EXERCISE REQUIREMENTS. Reproduce this listing from its first line through the line with "(** What changes", inclusive, leaving out all that follows.

LISTED ENTRIES.
(* ===== verification/ServerFacts.v ===== *)
(** The control plane's operations: every request and every maintenance round
    is a run of the abstract controller; the admission loop ends; what a
    submission compiles to. *)

From S2P Require Import Prelude Identifier Text Types Workload Endpoint Protocol Provider Graph.
From S2P Require Import Inventory Discover Occupancy Command Cluster Ledger Handlers ClusterInv Steps.
From S2P Require Import Safety Authority Bindings Replay Select Admit Scheduler Journal ServiceState.
From S2P Require Import Service Routing Absorb Controller Registration ServiceSpec ServiceRefines.
From S2P Require Import ServiceSafety AdmissionFacts Server.
From Stdlib Require Import Ascii.

(** ** Operations of the plane *)

(** What changes the controller: a client's request, a maintenance round, an
    agent dialling in, the driver thread, and answers of agents. *)
Inductive PlaneOp :=
| PRequest (now : u64) (request : ClientRequest)
| PMaintain (now : u64)
| PDialIn (description : MachineDescription) (caps : ExecutionCapabilities)
| PAdvance
| PWork (machine : NodeId) (reply : AgentReply)    (* a worker answers its first job *)
| PAnswer (tag : Tag) (reply : AgentReply).        (* any answer whatsoever *)

Section ops.
Context {codec : PathCodec}.
Context (agent_logs : NodeId → LeaseId → option AgentReply) (read_log : LeaseId → string).
Context (response_debug : AgentResponse → string).

Definition plane_run (s : NodeService) (op : PlaneOp) : NodeService :=
  match op with
  | PRequest now request => (tick_and_handle agent_logs read_log response_debug now request s).1
  | PMaintain now => maintain now s
  | PDialIn d caps => (register_agent_with_capabilities d caps s).1
  | PAdvance => (drive_round s).1
  | PWork machine reply => deliver machine reply s
  | PAnswer tag reply => inbox_post tag reply s
  end.

Lemma admit_members_refines members : refines_fn (admit_members members).
Proof. apply refines_foldl. intros _ s. apply refines_admit. Qed.

Lemma reconcile_and_admit_refines : refines_fn reconcile_and_admit.
Proof.
  intros s. unfold reconcile_and_admit. pose proof (reconcile_groups_refines s) as Hr.
  destruct (reconcile_service_groups s) as [s1 members]. eapply steps_trans; [exact Hr|].
  apply admit_members_refines.
Qed.

Lemma plane_submit_refines owner keep_alive wire : refines_pair (plane_submit owner keep_alive wire).
Proof.
  intros s. unfold plane_submit. case_bool_decide; [apply steps_refl|].
  destruct (compile_workload _ wire) as [w|]; [|apply steps_refl].
  set (s1 := submit _ owner s). eapply steps_trans; [apply submit_refines|]. fold s1.
  pose proof (refines_admit (ceiling_policy ∅) s1) as Ha. fold admit_one in Ha.
  by destruct (admit_one s1) as [s2 [[id|]|e]].
Qed.

Lemma submit_service_refines id owner desired max min per_machine wire :
  refines_pair (submit_service id owner desired max min per_machine wire).
Proof.
  intros s. unfold submit_service. destruct (cardinality_validate _); [|apply steps_refl].
  destruct (compile_workload 0 wire) as [template|]; [|apply steps_refl].
  match goal with |- context [register_service_group ?g s] => pose proof (register_group_refines g s) as Hg end.
  destruct (register_service_group _ s) as [s1 [[]|e]]; [|done].
  eapply steps_trans; [exact Hg|]. apply reconcile_and_admit_refines.
Qed.

Lemma scale_service_refines id target : refines_pair (scale_service id target).
Proof.
  intros s. unfold scale_service. pose proof (scale_group_refines id target s) as Hg.
  destruct (scale_service_group id target s) as [s1 [applied|e]]; [|done].
  eapply steps_trans; [exact Hg|]. apply reconcile_and_admit_refines.
Qed.

Lemma handle_refines request : refines_pair (plane_handle agent_logs read_log response_debug request).
Proof.
  intros s. destruct request; cbn [plane_handle].
  - apply plane_submit_refines.
  - apply submit_service_refines.
  - apply scale_service_refines.
  - apply steps_refl.
  - unfold plane_revoke. pose proof (refines_service_apply (RevokeLease lease) s) as Hr.
    fold (revoke lease) in Hr. by destruct (revoke lease s) as [s1 [[]|e]].
  - apply steps_refl.
Qed.

Lemma admit_all_refines fuel : refines_fn (admit_all fuel).
Proof.
  induction fuel as [|fuel IH]; intros s; [apply steps_refl|]. cbn [admit_all].
  pose proof (refines_admit (ceiling_policy ∅) s) as Ha. fold admit_one in Ha.
  destruct (admit_one s) as [s1 [[id|]|e]]; [|done..]. eapply steps_trans; [exact Ha|apply IH].
Qed.

Lemma maintain_refines now : refines_fn (maintain now).
Proof.
  intros s. unfold maintain.
  eapply steps_trans; [apply refines_tick|]. eapply steps_trans; [apply refines_collect_completions|].
  eapply steps_trans; [apply admit_all_refines|]. cbv zeta. fold (admit_queue (collect_completions (tick now s).1).1).
  set (s1 := admit_queue _). assert (steps s1 (take_unreachable s1).1) as Hu by frame_step.
  destruct (take_unreachable s1) as [s2 unreachable]. eapply steps_trans; [exact Hu|].
  set (s3 := foldl _ s2 unreachable). assert (steps s2 s3) as Hm.
  { apply (refines_foldl (λ s machine, (mark_machine_unhealthy machine s).1)). intros machine ?.
    apply refines_mark_unhealthy. }
  eapply steps_trans; [exact Hm|]. eapply steps_trans; [apply (probe_refines s3)|].
  pose proof (queue_restarts_refines (probe_agents s3)) as Hq.
  destruct (queue_restarts (probe_agents s3)) as [s4 restarts]. eapply steps_trans; [exact Hq|].
  eapply steps_trans; [apply (admit_members_refines restarts)|apply reconcile_and_admit_refines].
Qed.

Lemma plane_run_reaches op s : reaches s (plane_run s op).
Proof.
  destruct op; cbn [plane_run].
  - apply reaches_steps. unfold tick_and_handle. eapply steps_trans; [apply refines_tick|].
    eapply steps_trans; [apply refines_drive_round|apply handle_refines].
  - apply reaches_steps, maintain_refines.
  - apply reaches_steps, refines_register_agent.
  - apply reaches_steps, refines_drive_round.
  - apply reaches_work.
  - apply reaches_answer.
Qed.

Definition plane_trace (s : NodeService) (ops : list PlaneOp) : NodeService := foldl plane_run s ops.

Lemma plane_trace_reaches ops s : reaches s (plane_trace s ops).
Proof.
  revert s. induction ops as [|op ops IH]; intros s; [apply reaches_refl|]. simpl.
  eapply reaches_trans; [apply plane_run_reaches|apply IH].
Qed.

(** C16. In every state the control plane can be driven to, by any clients'
    requests, maintenance rounds, agents dialling in and whatever agents
    answer, every change came about by steps of the abstract controller, which
    knew nothing when it started, and
    the occupancy of every node in every dimension is the exact sum of the
    claims of its outermost occupying leases and within capacity. *)
Theorem plane_never_overcommits ops n d :
  let s := plane_trace service_new ops in
  forallb command_u64 (ns_history s) = true →
  (∃ g, rtc step (service_new, no_ghost) (s, g))
  ∧ occ_amount (occupancy (ns_cluster s)) n d
    = total_used (c_leases (ns_cluster s)) (open_binding_leases (ns_cluster s)) ∅ n d
  ∧ occ_amount (occupancy (ns_cluster s)) n d ≤ node_cap (c_graph (ns_cluster s)) n d.
Proof.
  intros s Hfit. pose proof (plane_trace_reaches ops service_new : reaches service_new s) as Hsteps.
  split; [destruct (Hsteps no_ghost service_new_grounded) as (g & ? & _); by exists g|].
  assert (service_inv service_new) as H0 by (constructor; [by exists []|done..]).
  pose proof (reachable_inv _ (reaches_inv _ _ H0 Hfit Hsteps)) as Hinv.
  assert (∀ j, j ∈ (∅ : gset N) → c_leases (ns_cluster s) !! j = None) as Hex
    by (intros j ?%elem_of_empty; done).
  unfold occupancy, occupancy_except. rewrite occupancy_exact by done.
  rewrite total_used_ledger by (done || apply Hinv). split; [done|]. apply (ci_ledger _ Hinv).
Qed.
End ops.

(** ** The admission loop *)

Abbreviation queue s := (ss_queue (ns_state s)).

(** An admission takes one entry off the queue; anything else but a failure
    after the lease was opened leaves it as it was. *)
Lemma admit_one_queue policy s s' r :
  admit_one_with_policy policy s = (s', r) →
  queue s' = queue s ∧ (∀ id, r ≠ Ok (Some id))
  ∨ ∃ before entry after, queue s = before ++ entry :: after ∧ queue s' = before ++ after.
Proof.
  unfold admit_one_with_policy. destruct (cluster_admit_backfill_with_policy _ _ _ _) as [admission|].
  2: { intros [= <- <-]. by left. }
  destruct (validate_allocation_bindings _ _); [|intros [= <- <-]; by left].
  destruct (take_queued _ _) as [[[before entry] after]|] eqn:Htake; [|intros [= <- <-]; by left].
  apply take_queued_spec in Htake as [Hq _]. set (s1 := over_state _ s). set (command := OpenLease _ _ _ _ _ _ _).
  assert (queue (commit command s1).1 = before ++ after) as Hc.
  { by rewrite (sw_state _ _ (commit_view command s1)). }
  destruct (commit command s1) as [s2 [[]|e]]; cbn [fst] in Hc.
  - set (lease := ss_next_lease (ns_state s)) in *.
    pose proof (admitted_tail lease (req_id (adm_request admission)) s2) as [Hm _]. set (m := _ ≫= _) in *.
    intros Hrun. rewrite Hrun in Hm. right. exists before, entry, after. split; [done|].
    unfold intent in Hm. cbn [fst] in Hm. congruence.
  - intros [= <- <-]. left. split; [by rewrite Hq|done].
Qed.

ANSWER AREA.
(* ===== verification/ServerFacts.v ===== *)
(** The control plane's operations: every request and every maintenance round
    is a run of the abstract controller; the admission loop ends; what a
    submission compiles to. *)

From S2P Require Import Prelude Identifier Text Types Workload Endpoint Protocol Provider Graph.
From S2P Require Import Inventory Discover Occupancy Command Cluster Ledger Handlers ClusterInv Steps.
From S2P Require Import Safety Authority Bindings Replay Select Admit Scheduler Journal ServiceState.
From S2P Require Import Service Routing Absorb Controller Registration ServiceSpec ServiceRefines.
From S2P Require Import ServiceSafety AdmissionFacts Server.
From Stdlib Require Import Ascii.

(** ** Operations of the plane *)

(** What changes the controller: a client's request, a maintenance round, an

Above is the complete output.